De 2 façons différentes, qu’elle relève du postulat de Deus Ex Human revolution ou de Ghost in the Shell, le moment où l’humanité d’un être cède la place à la machine semble lié à plusieurs facteurs. La capacité à s’interroger, à douter, à croire, à ressentir. Tant que ces pensées, invariablement liées à l’âme humaine, seraient présentes dans un corps, et ce quel que soit ce corps, l’humanité serait préservée dans celui-ci.
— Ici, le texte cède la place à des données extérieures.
Lemma SFcompare_swap (x y : spec_float) :
SFcompare y x = CompOpp <$> SFcompare x y.
Proof.
destruct x as [sx|sx| |sx mx ex], y as [sy|sy| |sy my ey]; simpl;
  try reflexivity; try (destruct sx; reflexivity); try (destruct sy; reflexivity);
  try (destruct sx, sy; reflexivity).
destruct sx, sy; simpl; try reflexivity;
  rewrite (Z.compare_antisym ey ex);
  destruct (ey ?= ex)%Z eqn:He; simpl; try reflexivity;
  change PosDef.Pos.compare_cont with Pos.compare_cont;
  rewrite (Pos.compare_cont_antisym mx my Eq); simpl;
  destruct (Pos.compare_cont Eq my mx); reflexivity.
Qed.

Lemma SFcompare_diag (x : spec_float) :
x ≠ S754_nan → SFcompare x x = Some Eq.
Proof.
destruct x as [s|s| |s m e]; simpl; intros Hx; try congruence.
- destruct s; reflexivity.
- rewrite Z.compare_refl, Pos.compare_cont_refl. destruct s; reflexivity.
Qed.

Lemma SFcompare_nan_l (x y : spec_float) :
SFcompare x y = None ↔ x = S754_nan ∨ y = S754_nan.
Proof.
destruct x as [sx|sx| |sx mx ex], y as [sy|sy| |sy my ey]; simpl;
  split; intros H; try discriminate; try (destruct H; discriminate);
  auto.
Qed.

(** [is_nan x] is [negb (x =? x)]; in terms of the specification floats. *)
Lemma is_nan_false (x : float) :
is_nan x = false ↔ Prim2SF x ≠ S754_nan.
Proof.
unfold is_nan. rewrite FloatAxioms.eqb_spec. unfold SFeqb. split.
- intros H Hn. rewrite Hn in H. discriminate.
- intros H. rewrite SFcompare_diag by assumption. reflexivity.
Qed.

Lemma ltb_not_nan_l (x y : float) : (x <? y)%float = true → is_nan x = false.
Proof.
rewrite FloatAxioms.ltb_spec, is_nan_false. unfold SFltb. intros H Hn.
rewrite Hn in H. discriminate.
Qed.

Lemma ltb_not_nan_r (x y : float) : (x <? y)%float = true → is_nan y = false.
Proof.
rewrite FloatAxioms.ltb_spec, is_nan_false. unfold SFltb. intros H Hn.
rewrite Hn in H. destruct (Prim2SF x); discriminate.
Qed.

(** Strictly below excludes above-or-equal. *)
Lemma ltb_leb_false (x y : float) : (x <? y)%float = true → (y <=? x)%float = false.
Proof.
rewrite FloatAxioms.ltb_spec, FloatAxioms.leb_spec. unfold SFltb, SFleb.
rewrite (SFcompare_swap (Prim2SF x) (Prim2SF y)).
destruct (SFcompare (Prim2SF x) (Prim2SF y)) as [[]|]; simpl; congruence.
Qed.

Lemma ltb_asym (x y : float) : (x <? y)%float = true → (y <? x)%float = false.
Proof.
rewrite !FloatAxioms.ltb_spec. unfold SFltb.
rewrite (SFcompare_swap (Prim2SF x) (Prim2SF y)).
destruct (SFcompare (Prim2SF x) (Prim2SF y)) as [[]|]; simpl; congruence.
Qed.

(** On numbers (no NaN) the order is total. *)
Lemma not_ltb_leb (x y : float) :
is_nan x = false → is_nan y = false →
(x <? y)%float = false → (y <=? x)%float = true.
Proof.
rewrite !is_nan_false, FloatAxioms.ltb_spec, FloatAxioms.leb_spec. unfold SFltb, SFleb.
intros Hx Hy. rewrite (SFcompare_swap (Prim2SF x) (Prim2SF y)).
destruct (SFcompare (Prim2SF x) (Prim2SF y)) as [[]|] eqn:Hc; simpl;
  try congruence.
apply SFcompare_nan_l in Hc. tauto.
Qed.

Lemma leb_refl (x : float) : is_nan x = false → (x <=? x)%float = true.
Proof.
rewrite is_nan_false, FloatAxioms.leb_spec. unfold SFleb. intros Hx.
rewrite SFcompare_diag by assumption. reflexivity.
Qed.

Lemma leb_not_nan (x y : float) :
(x <=? y)%float = true → is_nan x = false ∧ is_nan y = false.
Proof.
rewrite FloatAxioms.leb_spec, !is_nan_false. unfold SFleb. intros H.
split; intros Hn; rewrite Hn in H; [discriminate|].
destruct (Prim2SF x); discriminate.
Qed.

End FloatOrder.


(** ** The geo-bounded candidate filter *)

Section GeoFilter.
Local Open Scope float_scope.

Lemma between_spec (x lo hi : float) :
  between x lo hi = true ↔ (lo <=? x) = true ∧ (x <=? hi) = true.
Proof. unfold between. apply andb_true_iff. Qed.

(** Both ends of a non-empty interval pass the test: it is closed. *)
Lemma between_ends (lo hi : float) :
  (lo <=? hi) = true → between lo lo hi = true ∧ between hi lo hi = true.
Proof.
  intros Hle. destruct (FloatOrder.leb_not_nan _ _ Hle) as [Hlo Hhi].
  rewrite !between_spec, !FloatOrder.leb_refl by assumption. auto.
Qed.

Lemma elem_of_select_issues (P : Issue → bool) (d : Db) (id : Z) (i : Issue) :
  (id, i) ∈ select_issues P d ↔ issues d !! id = Some i ∧ P i = true.
Proof.
  unfold select_issues. rewrite list_elem_of_filter, elem_of_map_to_list.
  simpl. tauto.
Qed.

Lemma NoDup_select_issues (P : Issue → bool) (d : Db) :
  NoDup (select_issues P d).*1.
Proof.
  unfold select_issues.
  eapply sublist_NoDup; [apply (NoDup_fst_map_to_list (issues d))|].
  apply fmap_sublist, sublist_filter.
Qed.

(** C1. The candidate set of a centre [(lat, lng)] and a radius is the
    closed axis-aligned box around the centre: a stored issue is a
    candidate exactly when its latitude passes the two latitude bounds and
    its longitude the two longitude bounds, each bound being an inclusive
    comparison with [centre - radius] or [centre + radius]; nothing else
    (no distance) enters the test, and the ends of each interval are
    inside it. *)
Theorem geo_filter_inclusive_box (d : Db) (lat lng radius : float) :
  (∀ (id : Z) (i : Issue),
     (id, i) ∈ geo_candidates d lat lng radius ↔
       issues d !! id = Some i
       ∧ (lat - radius <=? latitude i) = true
       ∧ (latitude i <=? lat + radius) = true
       ∧ (lng - radius <=? longitude i) = true
       ∧ (longitude i <=? lng + radius) = true)
  ∧ (∀ lo hi : float,
       (lo <=? hi) = true → between lo lo hi = true ∧ between hi lo hi = true).
Proof.
  split; [|apply between_ends].
  intros id i. unfold geo_candidates. rewrite elem_of_select_issues.
  unfold in_box. rewrite andb_true_iff, !between_spec. tauto.
Qed.

End GeoFilter.

(** The corner of the box is a candidate, although it is further than the
    radius from the centre. *)
Lemma geo_filter_inclusive_box_witness :
  (7%Z, Examples.corner_issue)
    ∈ geo_candidates Examples.corner_db 10%float 20%float search_radius
  ∧ between (10 + search_radius)%float (10 - search_radius)%float
            (10 + search_radius)%float = true.
Proof.
  split.
  - apply (proj1 (geo_filter_inclusive_box Examples.corner_db 10 20 search_radius)).
    repeat split; reflexivity.
  - apply (proj2 (geo_filter_inclusive_box Examples.corner_db 10 20 search_radius)
             (10 - search_radius)%float (10 + search_radius)%float).
    reflexivity.
Defined.

(** ** Dictionaries *)

Section Dict.
Context {V : Type}.
Implicit Types (d : dict V) (k : Z) (v : V).

Lemma dict_set_fresh k v d : k ∉ d.*1 → dict_set k v d = d ++ [(k, v)].
Proof.
  induction d as [|[k' v'] d IH]; simpl; [done|].
  intros Hk. apply not_elem_of_cons in Hk as [Hne Hk].
  destruct (decide (k' = k)); [congruence|]. by rewrite IH.
Qed.

(** Building a dict from items with distinct keys keeps the items. *)
Lemma foldl_dict_set (items : list (Z * V)) d :
  NoDup items.*1 → (∀ k, k ∈ items.*1 → k ∉ d.*1) →
  foldl (λ d kv, dict_set kv.1 kv.2 d) d items = d ++ items.
Proof.
  revert d. induction items as [|[k v] items IH]; intros d Hnd Hdis; simpl.
  - by rewrite app_nil_r.
  - apply NoDup_cons in Hnd as [Hk Hnd]. simpl in *.
    rewrite dict_set_fresh by (apply Hdis; left).
    rewrite IH; [by rewrite <- app_assoc|done|].
    intros k' Hk'. rewrite fmap_app, elem_of_app. simpl.
    rewrite list_elem_of_singleton. intros [Hin| ->]; [|done].
    by apply (Hdis k'); [right|].
Qed.

Lemma dict_of_items_NoDup (items : list (Z * V)) :
  NoDup items.*1 → dict_of_items items = items.
Proof.
  intros Hnd. unfold dict_of_items. rewrite foldl_dict_set; [done..|].
  intros k _. simpl. apply not_elem_of_nil.
Qed.

Lemma dict_get_Some k v d : dict_get k d = Some v → (k, v) ∈ d.
Proof.
  induction d as [|[k' v'] d IH]; simpl; [done|].
  destruct (decide (k' = k)) as [->|].
  - intros [= ->]. left.
  - intros H. right. auto.
Qed.

Lemma dict_get_elem_of k v d : NoDup d.*1 → (k, v) ∈ d → dict_get k d = Some v.
Proof.
  induction d as [|[k' v'] d IH]; simpl; intros Hnd Hin.
  - by apply elem_of_nil in Hin.
  - apply NoDup_cons in Hnd as [Hk Hnd].
    apply elem_of_cons in Hin as [[= <- <-]|Hin].
    + by rewrite decide_True.
    + rewrite decide_False; [auto|].
      intros ->. apply Hk. apply list_elem_of_fmap. by exists (k, v).
Qed.
End Dict.

(** ** The stable sort *)

Section SortedFacts.
Context {A : Type} (key : A → float).
Implicit Types (R : A → A → Prop) (l : list A) (x y : A).
Local Open Scope float_scope.

Lemma neighbours_nil R : neighbours R [].
Proof. intros [|] ????; discriminate. Qed.

Lemma neighbours_one R x : neighbours R [x].
Proof. intros [|? [|]] ????; discriminate. Qed.

Lemma neighbours_cons R x y l :
  R x y → neighbours R (y :: l) → neighbours R (x :: y :: l).
Proof.
  intros Hxy Hl [|c l1] a b l2 Heq; simpl in Heq.
  - by injection Heq as -> -> _.
  - injection Heq as -> Heq. by eapply Hl.
Qed.

Lemma neighbours_tail R x l : neighbours R (x :: l) → neighbours R l.
Proof. intros H l1 a b l2 ->. by apply (H (x :: l1) a b l2). Qed.

Lemma neighbours_head R x y l : neighbours R (x :: y :: l) → R x y.
Proof. intros H. by apply (H [] x y l). Qed.

Lemma neighbours_reverse R l : neighbours R l → neighbours (flip R) (reverse l).
Proof.
  intros H l1 a b l2 Heq. apply (H (reverse l2) b a (reverse l1)).
  rewrite <- (reverse_involutive l), Heq, reverse_app, !reverse_cons.
  by rewrite <- !app_assoc.
Qed.

Lemma insert_by_perm x l : insert_by key x l ≡ₚ x :: l.
Proof.
  induction l as [|y l IH]; simpl; [done|].
  destruct (key y <? key x); [|done]. rewrite IH. apply Permutation_swap.
Qed.

Lemma sort_by_perm l : sort_by key l ≡ₚ l.
Proof.
  induction l as [|x l IH]; simpl; [done|]. by rewrite insert_by_perm, IH.
Qed.

Lemma sorted_reverse_perm l : sorted_reverse key l ≡ₚ l.
Proof.
  unfold sorted_reverse.
  by rewrite reverse_Permutation, sort_by_perm, reverse_Permutation.
Qed.

Lemma insert_by_ascending x l :
  neighbours (ascending key) l → neighbours (ascending key) (insert_by key x l).
Proof.
  induction l as [|y l IH]; simpl; intros Hl.
  - apply neighbours_one.
  - destruct (key y <? key x) eqn:Hyx.
    + specialize (IH (neighbours_tail _ _ _ Hl)).
      destruct l as [|z l]; simpl in *.
      * apply neighbours_cons; [|apply neighbours_one].
        by apply FloatOrder.ltb_asym.
      * destruct (key z <? key x) eqn:Hzx.
        -- apply neighbours_cons; [|done]. by apply neighbours_head in Hl.
        -- apply neighbours_cons; [|done]. by apply FloatOrder.ltb_asym.
    + by apply neighbours_cons.
Qed.

Lemma sort_by_ascending l : neighbours (ascending key) (sort_by key l).
Proof.
  induction l as [|x l IH]; simpl.
  - apply neighbours_nil.
  - by apply insert_by_ascending.
Qed.

Lemma sorted_reverse_descending l :
  neighbours (λ a b, (key a <? key b) = false) (sorted_reverse key l).
Proof. apply (neighbours_reverse (ascending key)), sort_by_ascending. Qed.
End SortedFacts.

(** ** The similarity ranker *)

Section Ranker.
Local Open Scope float_scope.
Implicit Types (q : list float) (rows : list (Z * Issue)).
Selon cette définition, toutefois, si un programme venait à démontrer les mêmes qualités, deviendrait-il humain ? Serait-il dès lors doté d’une âme ? La question est d’autant plus dérangeante que si l’humain désire garder son authenticité dans une machine, il lui est beaucoup plus difficile d’envisager l’inverse. Conserver le statut d’humain est nettement plus acceptable que de le voir émerger ab nihilo : de nombreuses œuvres témoignent de la crainte inspirée par cette idée.

Finalement, l’ultime frontière dont le capitaine Kirk nous parlait n’était probablement pas dans les étoiles, mais bien sur Terre, dans nos progrès : celle qui, nous amenant vers la machine après avoir transité par un état mitoyen, serait capable de modifier une humanité luttant contre sa propre inertie.